Dual Coding and Semantic Reasoning
Using images to teach vocabulary takes advantage of a concept in cognitive science called dual coding. The theory is that visual and verbal information are processed along different mental channels, and taking in information through both channels reinforces a word’s meaning and increases the chances that it will be remembered.
In addition, asking students to figure out the definition of a word themselves, based on a carefully curated set of images, can be more powerful than just giving them the definition. Lawrence and Seifert coined the term “semantic reasoning” to describe this process.
The method involves first showing—and reading aloud—a target vocabulary word, with no definition provided. The student simultaneously sees a set of images illustrating different aspects of the word, as Sara did, although the number of images is now six rather than four.
After viewing the images, the student can see, or hear read aloud, a caption that goes with each one. These captions aren’t definitions, but instead use synonyms and straightforward language to evoke different nuances of a word’s meaning. If the word is prominent, the caption for the picture of a tall evergreen surrounded by bushy orange trees might say, “That tree sure stands out compared to the others.”
The teacher can then lead a discussion about what all six images and captions have in common, guiding students to infer the target word’s meaning. Only then is a student-friendly definition of the word revealed, after which students discuss how well it fits with the definition they suggested.
A Ready-Made Set of Words, Images, and Captions
Teachers can replicate this approach on their own, searching the internet for suitable images, but that can be difficult and time-consuming. Another possibility is to use a web-based program called InferCabulary, which Lawrence says she and Seifert developed in response to teacher interest. It offers a ready-made bank of words and associated images and is now available through a company called Really Great Reading.
Teachers can search InferCabulary for specific words, but alternatively they can search for frequently used books—like The Giver—and get suggestions for words to target. The program can either by used by students on their own or as part of a teacher’s explicit instruction.
Last year, researchers at the University of Virginia published the results of a quasi-experimental study of the method that looked at a sample of 656 fifth-graders. They found positive effects, as compared to standard vocabulary instruction, when students used the program independently. An earlier, smaller study found positive effects when the method was part of a teacher’s direct instruction.
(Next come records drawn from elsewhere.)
(** * Workload scoring: a shallow embedding of
    [WorkloadScoring.workload_scoring]

    Source: [src/projects/workload_scoring/lib.py].

    The embedding follows the Python text statement by statement.

    - Numbers.  CPython's [float] and NumPy's [float64] are IEEE 754 binary64
      values; they are modelled by [spec_float] with [prec = 53] and
      [emax = 1024], so that every rounding of the source is computed bit for
      bit.  The three numeric classes that meet in the source ([int],
      [float], [numpy.float64]) are kept apart in [num], because [round] and
      [/] dispatch on them.
    - Exceptions.  Fallible steps return [result]; [Raise e] aborts the call
      and leaves the object untouched, as an uncaught Python exception does.
    - Tables.  The loaded table is a list of records with the three fixed
      columns of [read_table] ([id], [created], [updated]) and the selected
      dimension columns; dates are proleptic Gregorian ordinals
      ([datetime.date.toordinal]), whose order is the order of the ISO
      strings the source compares.
    - Object state.  [self.raw_df] and [self.out_df] are the two fields of
      [WorkloadScoring]; the method is a function from a state to an outcome
      and a state. *)

From Stdlib Require Import ZArith List Lia Bool String Ascii.
From Stdlib Require Import SpecFloat.
Import ListNotations.
Open Scope Z_scope.

(** ** Exceptions and the error monad *)

Inductive exn : Type :=
| KeyError
| ValueError
| ZeroDivisionError
| OverflowError
| UnboundLocalError
| ConfigurationError.

Inductive result (A : Type) : Type :=
| Ok (a : A)
| Raise (e : exn).
Arguments Ok {A} a.
Arguments Raise {A} e.

Definition bind {A B : Type} (r : result A) (k : A -> result B) : result B :=
  match r with
  | Ok a => k a
  | Raise e => Raise e
  end.

Notation "x <- c ;; k" := (bind c (fun x => k))
  (at level 61, c at next level, right associativity).
Notation "' p <- c ;; k" := (bind c (fun p => k))
  (at level 61, p pattern, c at next level, right associativity).

(** ** Binary64 arithmetic *)

Module F.

Definition prec : Z := 53.
Definition emax : Z := 1024.
Definition float : Type := spec_float.

Definition zero : float := S754_zero false.
Definition nan : float := S754_nan.

(** Conversion of a Python [int]; exact below [2^53]. *)
Definition of_Z (z : Z) : float := binary_normalize prec emax z 0 false.

Definition add : float -> float -> float := SFadd prec emax.
Definition sub : float -> float -> float := SFsub prec emax.
Definition mul : float -> float -> float := SFmul prec emax.
Definition div : float -> float -> float := SFdiv prec emax.
Definition sqrt : float -> float := SFsqrt prec emax.
Definition eqb : float -> float -> bool := SFeqb.

Definition is_zero (x : float) : bool :=
  match x with
  | S754_zero _ => true
  | _ => false
  end.

Definition is_finite (x : float) : bool :=
  match x with
  | S754_zero _ | S754_finite _ _ _ => true
  | _ => false
  end.

(** Nearest integer to [n / d], ties to even ([0 <= n], [0 < d]). *)
Definition rne_div (n d : Z) : Z :=
  let q := n / d in
  let r := n mod d in
  match 2 * r ?= d with
  | Lt => q
  | Gt => q + 1
  | Eq => if Z.even q then q else q + 1
  end.

(** C's [rint] in the default rounding mode: the nearest integral value,
    ties to even, keeping the sign of a zero result. *)
Definition rint (x : float) : float :=
  match x with
  | S754_finite s m e =>
      if 0 <=? e then x
      else
        let q := rne_div (Zpos m) (2 ^ (- e)) in
        if q =? 0 then S754_zero s else of_Z (cond_Zopp s q)
  | _ => x
  end.

(** [int(x)] on a float: truncation toward zero; [nan] and the infinities
    have no integer. *)
Definition trunc (x : float) : result Z :=
  match x with
  | S754_zero _ => Ok 0
  | S754_finite s m e =>
      Ok (cond_Zopp s (if 0 <=? e then Zpos m * 2 ^ e else Zpos m / 2 ^ (- e)))
  | S754_infinity _ => Raise OverflowError
  | S754_nan => Raise ValueError
  end.

(** [numpy.round(x, 2)], which [round(x, 2)] calls on a [numpy.float64]:
    scale by [10 ** 2], [rint], scale back. *)
Definition np_round2 (x : float) : float :=
  div (rint (mul x (of_Z 100))) (of_Z 100).

(** [float.__round__(x, 2)]: the exact value of [x] is rounded to two
    decimals, ties to even, and the decimal result is converted back to the
    nearest double.  From [2^53 / 100] on, doubles are spaced by more than
    [0.01] and the nearest double to the rounded decimal is [x] itself. *)
Definition py_round2 (x : float) : float :=
  match x with
  | S754_finite s m e =>
      if 0 <=? e then x
      else
        let q := rne_div (Zpos m * 100) (2 ^ (- e)) in
        if q =? 0 then S754_zero s
        else if 2 ^ prec <=? q then x
        else div (of_Z (cond_Zopp s q)) (of_Z 100)
  | _ => x
  end.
That research is promising, and it would be nice to have more.
Lawrence says that InferCabulary—like any kind of vocabulary instruction—will be most effective when it reinforces the vocabulary used in texts that form part of a coherent, content-rich curriculum. Students need to encounter words in meaningful contexts to be able to understand and remember them. Images can be a powerful supplement to instruction that some students—perhaps many—will need, but they’re unlikely to be able to substitute for immersion in rich, complex text.